Why is it a “Dangling participle,” not independent, disconnected, isolated or alike participle?

When you open an English grammar book written in Japanese, you’d be puzzled or even chuckle to find Japanese translation of dangling participle – 懸垂分詞, which literally means ‘chinning exercise’ or ‘chin-up’ particle. It shows ‘Lying in my bed, everything seemed so different’ as an example.

I don’t know who put ‘chin-up participle’ to dangling particle as its Japanese counterpart. At least it was named this way by an English language scholar(s) at the dawn of civilization and enlightment in Meiji era (1868 – 1911).
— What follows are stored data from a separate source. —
(* ===== verification/GoMime.v ===== *)
(** [mime.ParseMediaType]: whether a content type is accepted.  The sources use
    only the error of the call, so the parsed values are not kept. *)

From S2P Require Import Prelude GoText.
From stdpp Require Import base list strings.
Local Open Scope Z_scope.

(** [isTSpecial] and [isTokenChar] of the package. *)
Definition isTSpecial (c : Z) : bool :=
  existsb (Z.eqb c) [40; 41; 60; 62; 64; 44; 59; 58; 92; 34; 47; 91; 93; 63; 61].
Definition isTokenChar (c : Z) : bool := in_range 33 126 c && negb (isTSpecial c).

Fixpoint consumeToken (l : list Z) : list Z * list Z :=
  match l with
  | [] => ([], [])
  | c :: l' => if isTokenChar c then let '(t, rest) := consumeToken l' in (c :: t, rest)
               else ([], l)
  end.

(** The rest of a quoted string after the opening quote; [None] when it is not closed. *)
Fixpoint consumeQuoted (l : list Z) (value : list Z) : option (list Z * list Z) :=
  match l with
  | [] => None
  | 34 :: rest => Some (value, rest)
  | 92 :: ((c :: rest) as l') =>
      if isTSpecial c then consumeQuoted rest (value ++ [c]) else consumeQuoted l' (value ++ [92])
  | c :: rest =>
      if (c =? 13) || (c =? 10) then None else consumeQuoted rest (value ++ [c])
  end.

(** [consumeValue]; [None] is the failure the caller detects by an unmoved rest. *)
Definition consumeValue (l : list Z) : option (list Z * list Z) :=
  match l with
  | [] => None
  | 34 :: rest => consumeQuoted rest []
  | _ => match consumeToken l with ([], _) => None | p => Some p end
  end.

Definition TrimLeftSpace (l : list Z) : list Z := trim_left (length l) l.

(** [consumeMediaParam]. *)
Definition consumeMediaParam (v : list Z) : option (list Z * list Z * list Z) :=
  match TrimLeftSpace v with
  | 59 :: rest =>
      match consumeToken (TrimLeftSpace rest) with
      | ([], _) => None
      | (param, rest) =>
          match TrimLeftSpace rest with
          | 61 :: rest =>
              '(value, rest) ← consumeValue (TrimLeftSpace rest);
              Some (map lower_byte param, value, rest)
          | _ => None
          end
      end
  | _ => None
  end.

(** The parameter loop; a repeated parameter must have the same value.  Every
    round consumes a byte, so the length of the text is enough fuel. *)
Fixpoint media_params (fuel : nat) (v : list Z) (seen : list (list Z * list Z)) : bool :=
  let v := TrimLeftSpace v in
  match fuel, v with
  | _, [] => true
  | O, _ => false
  | S fuel', _ =>
      match consumeMediaParam v with
      | None => bool_decide (trim_bytes v = [59])
      | Some (key, value, rest) =>
          if existsb (fun p => bool_decide (p.1 = key) && negb (bool_decide (p.2 = value))) seen
          then false
          else media_params fuel' rest (seen ++ [(key, value)])
      end
  end.

(** [checkMediaTypeDisposition]. *)
Definition checkMediaType (s : list Z) : bool :=
  match consumeToken s with
  | ([], _) => false
  | (_, []) => true
  | (_, 47 :: rest) =>
      match consumeToken rest with ([], _) => false | (_, []) => true | _ => false end
  | _ => false
  end.

(** [strings.ToLower] as far as it decides validity: two letters outside ASCII
    have ASCII lower cases, every other rune outside ASCII stays outside. *)
Definition lower_rune (r : Z) : Z :=
  if r =? 304 then 105 else if r =? 8490 then 107 else lower_byte r.

Fixpoint until_semicolon (l : list Z) : list Z * list Z :=
  match l with
  | [] => ([], [])
  | 59 :: _ => ([], l)
  | c :: l' => let '(base, rest) := until_semicolon l' in (c :: base, rest)
  end.

Fixpoint skip_spaces (l : list Z) : list Z :=
  match l with
  | r :: l' => if IsSpace r then skip_spaces l' else l
  | [] => []
  end.

(** [strings.TrimSpace(strings.ToLower(base))], as runes. *)
Definition lowered_base (base : list Z) : list Z :=
  rev (skip_spaces (rev (skip_spaces (map lower_rune (runes (of_bytes base)))))).

(** [_, _, err := mime.ParseMediaType(v); err == nil]. *)
Definition ParseMediaType_ok (v : string) : bool :=
  let '(base, rest) := until_semicolon (bytes v) in
  let mediatype := lowered_base base in
  forallb (fun r => r <? 128) mediatype && checkMediaType mediatype
  && media_params (String.length v) rest [].

Example media_type_plain : ParseMediaType_ok "application/json" = true.
Proof. vm_compute. reflexivity. Qed.

Example media_type_parameter : ParseMediaType_ok "Text/Plain; charset=utf-8;" = true.
Proof. vm_compute. reflexivity. Qed.

Example media_type_broken :
  map ParseMediaType_ok ["application/"; "a b/c"; "text/plain; charset"; "a/b; c=d; c=e"]%string
  = [false; false; false; false].
Proof. vm_compute. reflexivity. Qed.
However, I feel somewhat foreign about the naming of ‘dangling participle’ per se in comparison with present / past participle. Why was it defined as “Dangling participle”?

Yes, it’s a custom, consensus, and it's the rule that you can not argue about. But I feel same awkwardness as I feel with ‘chinning exercise participle.” I thought there would have been easier and more understandable choices of the terminology than Dangling, for instances, independent, disconnected, isolated, bipolar, parallel participle, you can name it.

What was the origin of “Dangling participle,” and why was it named this way?


Solution 1:

Book links found at the ngrams for dangling participle show that incidence of the term in printed literature was insignificant before 1917. Indeed, google books shows no occurrences of "dangling participle" in books printed from 1800 through 1916. However, Efficient composition: a college rhetoric, by Arthur Huntington Nason, 1917, shows numerous instances of the term. On page 110 Nason refers to "a freshman theme on Emphasis" as the source of the paragraph at the top of page 111, a paragraph he then proceeds to revise three times, for "emphasis", "repetition", and "sound". One speculates the term "dangling participle" fled heedless from that unknown freshman's pen and via Nason's opus then blossomed in hundreds of American high school and college grammar books in the following decade.

Solution 2:

A "dangling participle" is also known as a "dangling modifier" or simply a "dangler" by different people.

On the contrary, I find the term very apt because the name "dangling" was meant to point out how it doesn't connect with what it is supposed to.

For the Japanese translation though, I don't know much about that language to make a guess why the Meiji scholars named it that way.


I suppose it's because, technically, a "dangler" isn't a grammatical unit by itself and it's just a common mistake that people make. So you can still call it an "+ing clause" or by the other standard grammar terms, and then just add the description that it's "unclear" what it's modifying.